Mr Tye, who joined King Edward VI after 27 years in banking, sees part of his role as offering a non-teacher point of view.

“Teachers tend to approach something from a teaching perspective, whereas I tend to ask: `Why are we doing this?’ I try to make sure we take into account the impact on all the staff, not just the teachers.”

He says while the view that a head should be a teacher is quite entrenched, schools are also now sizeable businesses - King Edward VI has an annual turnover of Pounds 6 million - and the prospect of a non-teacher head is far from unthinkable. “Five years down the road, I could well see a governing body making that decision,” he says.

After a career in local government, Graeme Hornsby joined Lutterworth College, Leicestershire, in 1989 as a bursar in the early days of the local management of schools initiative. Now assistant principal responsible for business management, he says schools are good at getting the right mix of skills among teachers in leadership teams, but the same does not always apply when it comes to non-teaching staff. All the same, he believes it is only a matter of time before more non-teacher heads are appointed.

“It will happen, although I don’t think the time is right for it yet.” He sees an expectation that the head will have been a teacher as the chief stumbling block, and the need to have the respect of teachers. “There is a question of credibility,” he adds.

A head without QTS would need strong support from the leading teaching professional in the school, he says.
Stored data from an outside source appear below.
(* ===== verification/WinMain.v ===== *)
(** * The main program on Windows

    [equus.c], lines 91-259: the command line switches of the executable, the
    configuration file the service creates, and the service itself.  The service
    is a step relation: the thread of [win32_service_main], the control handler,
    which the dispatcher calls in its own thread, and the agent's thread share
    [g_service_status] and the stop event, and take their statements in turns. *)

From S2P Require Import Prelude CString Heap Lua World Loader Cache Log Conf Platform Service Main.
Open Scope Z_scope.

(** ** The service *)

Module Svc.

(** [g_service_status]. *)
Record status : Type := Status {
  dwServiceType : Z;
  dwCurrentState : Z;
  dwControlsAccepted : Z;
  dwWin32ExitCode : Z;
  dwServiceSpecificExitCode : Z
}.

Definition zero : status := Status 0 0 0 0 0.
Definition with_current (x : Z) (s : status) : status :=
  Status (dwServiceType s) x (dwControlsAccepted s) (dwWin32ExitCode s) (dwServiceSpecificExitCode s).
Definition with_type (x : Z) (s : status) : status :=
  Status x (dwCurrentState s) (dwControlsAccepted s) (dwWin32ExitCode s) (dwServiceSpecificExitCode s).
Definition with_controls (x : Z) (s : status) : status :=
  Status (dwServiceType s) (dwCurrentState s) x (dwWin32ExitCode s) (dwServiceSpecificExitCode s).
Definition with_win32 (x : Z) (s : status) : status :=
  Status (dwServiceType s) (dwCurrentState s) (dwControlsAccepted s) x (dwServiceSpecificExitCode s).
Definition with_specific (x : Z) (s : status) : status :=
  Status (dwServiceType s) (dwCurrentState s) (dwControlsAccepted s) (dwWin32ExitCode s) x.

Definition SERVICE_WIN32_OWN_PROCESS : Z := 0x10.
Definition SERVICE_ACCEPT_STOP : Z := 1.
Definition SERVICE_CONTROL_STOP : Z := 1.
Definition ERROR_SERVICE_SPECIFIC_ERROR : Z := 1066.

(** The next statement of [win32_service_main]. *)
Inductive main_pc : Type :=
| Register | SetRunning | SetType | SetAccepted | ReportRunning
| CreateStopEvent | StartThread | Wait | GetExitCode | TestExitCode | SetSpecific
| SetStopped | ReportStopped
| ErrCode | ErrStopped | ErrReport
| Returned.

(** The next statement of [win32_service_handler], called with a control code. *)
Inductive handler_pc : Type :=
| Idle | Test (dwControl : Z) | SetPending | SignalStop | Report.

Inductive thread : Type := NoThread | Running | Ended (code : Z).

Inductive author : Type := ByMain | ByHandler.

Record sys : Type := Sys {
  g_service_status : status;
  g_service_handle : bool;                     (** not null *)
  g_h_service_stop_event : option bool;        (** [None]: null; signalled or not *)
  agent : thread;
  reports : list (author * status);            (** [SetServiceStatus], last first *)
  main : main_pc;
  handler : handler_pc;
  stop_asked : bool                            (** a stop control was handled *)
}.

Definition init : sys := Sys zero false None NoThread [] Register Idle false.

Definition with_status (st : status) (s : sys) : sys :=
  Sys st (g_service_handle s) (g_h_service_stop_event s) (agent s) (reports s) (main s) (handler s) (stop_asked s).
Definition with_handle (s : sys) : sys :=
  Sys (g_service_status s) true (g_h_service_stop_event s) (agent s) (reports s) (main s) (handler s) (stop_asked s).
Definition with_event (e : option bool) (s : sys) : sys :=
  Sys (g_service_status s) (g_service_handle s) e (agent s) (reports s) (main s) (handler s) (stop_asked s).
Definition with_agent (t : thread) (s : sys) : sys :=
  Sys (g_service_status s) (g_service_handle s) (g_h_service_stop_event s) t (reports s) (main s) (handler s) (stop_asked s).
Definition report (w : author) (s : sys) : sys :=
  Sys (g_service_status s) (g_service_handle s) (g_h_service_stop_event s) (agent s)
      ((w, g_service_status s) :: reports s) (main s) (handler s) (stop_asked s).
Definition goto (p : main_pc) (s : sys) : sys :=
  Sys (g_service_status s) (g_service_handle s) (g_h_service_stop_event s) (agent s) (reports s) p (handler s) (stop_asked s).
Definition hgoto (p : handler_pc) (s : sys) : sys :=
  Sys (g_service_status s) (g_service_handle s) (g_h_service_stop_event s) (agent s) (reports s) (main s) p (stop_asked s).
Definition ask_stop (s : sys) : sys :=
  Sys (g_service_status s) (g_service_handle s) (g_h_service_stop_event s) (agent s) (reports s) (main s) (handler s) true.

(** Which of the calls of [win32_service_main] succeed, and [GetLastError]. *)
Record env : Type := Env {
  registers : bool;
  event_created : bool;
  thread_created : bool;
  last_error : Z
}.

Section Steps.
Variable E : env.

Definition change (f : status -> status) (s : sys) : sys := with_status (f (g_service_status s)) s.

(** [WaitForMultipleObjects] reports the thread first when both are signalled. *)
Definition main_step (s : sys) : option sys :=
  match main s with
  | Register => Some (if registers E then goto SetRunning (with_handle s) else goto Returned s)
  | SetRunning => Some (goto SetType (change (with_current SERVICE_RUNNING) s))
  | SetType => Some (goto SetAccepted (change (with_type SERVICE_WIN32_OWN_PROCESS) s))
  | SetAccepted => Some (goto ReportRunning (change (with_controls SERVICE_ACCEPT_STOP) s))
  | ReportRunning => Some (goto CreateStopEvent (report ByMain s))
  | CreateStopEvent =>
      Some (if event_created E then goto StartThread (with_event (Some false) s) else goto ErrCode s)
  | StartThread =>
      Some (if thread_created E then goto Wait (with_agent Running s) else goto ErrCode s)
  | Wait =>
      match agent s, g_h_service_stop_event s with
      | Ended _, _ => Some (goto GetExitCode s)
      | _, Some true => Some (goto TestExitCode s)
      | _, _ => None
      end
  | GetExitCode =>
      match agent s with
      | Ended code => Some (goto TestExitCode (change (with_specific code) s))
      | _ => None
      end
  | TestExitCode =>
      Some (goto (if decide (dwServiceSpecificExitCode (g_service_status s) <> 0) then SetSpecific else SetStopped) s)
  | SetSpecific => Some (goto SetStopped (change (with_win32 ERROR_SERVICE_SPECIFIC_ERROR) s))
  | SetStopped => Some (goto ReportStopped (change (with_current SERVICE_STOPPED) s))
  | ReportStopped => Some (goto Returned (report ByMain s))
  | ErrCode => Some (goto ErrStopped (change (with_win32 (last_error E)) s))
  | ErrStopped => Some (goto ErrReport (change (with_current SERVICE_STOPPED) s))
  | ErrReport => Some (goto Returned (report ByMain s))
  | Returned => None
  end.

(** [SetEvent] of a null handle fails and changes nothing. *)
Definition handler_step (s : sys) : option sys :=
  match handler s with
  | Idle => None
  | Test dwControl => Some (hgoto (if decide (dwControl = SERVICE_CONTROL_STOP) then SetPending else Report) s)
  | SetPending => Some (hgoto SignalStop (ask_stop (change (with_current SERVICE_STOP_PENDING) s)))
  | SignalStop =>
      Some (hgoto Report (with_event (match g_h_service_stop_event s with Some _ => Some true | None => None end) s))
  | Report => Some (hgoto Idle (report ByHandler s))
  end.

(** One statement of one thread, a control sent by the system, or the end of the
    agent's thread. *)
Inductive step (s : sys) : sys -> Prop :=
| step_main s' : main_step s = Some s' -> step s s'
| step_handler s' : handler_step s = Some s' -> step s s'
| step_control c : g_service_handle s = true -> handler s = Idle -> step s (hgoto (Test c) s)
| step_agent code : agent s = Running -> step s (with_agent (Ended code) s).

Definition reachable (s : sys) : Prop := rtc step init s.
End Steps.

(** *** What the service manager is told *)

(** The last status the service's own thread reported. *)
Definition last_main (l : list (author * status)) : option status :=
  head (omap (fun r => match r.1 with ByMain => Some r.2 | ByHandler => None end) l).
And, like Ms Hipkins, he cautions against parachuting in managers with no experience of education. “You have to have good knowledge of teaching and learning to lead a large organisation whose prime focus is teaching and learning,” he says.

An argument used in favour of non-teaching school leaders is the shortage of heads. According to a report published earlier this year by Education Data Surveys, part of TSL Education, about one quarter of secondary head vacancies, and almost one-in-four at primary level, had to be re- advertised. This trend is expected to worsen with an increase in retirements forecast among heads over the next two years.

However, from next month, the Government has stipulated that all new heads will have to have NPQH, which could restrict the field to those already working in schools. Few organisations, says John Howson, director of Education Data Surveys, would be willing to allow their managers to take time off to study for a qualification that will take them into a different profession.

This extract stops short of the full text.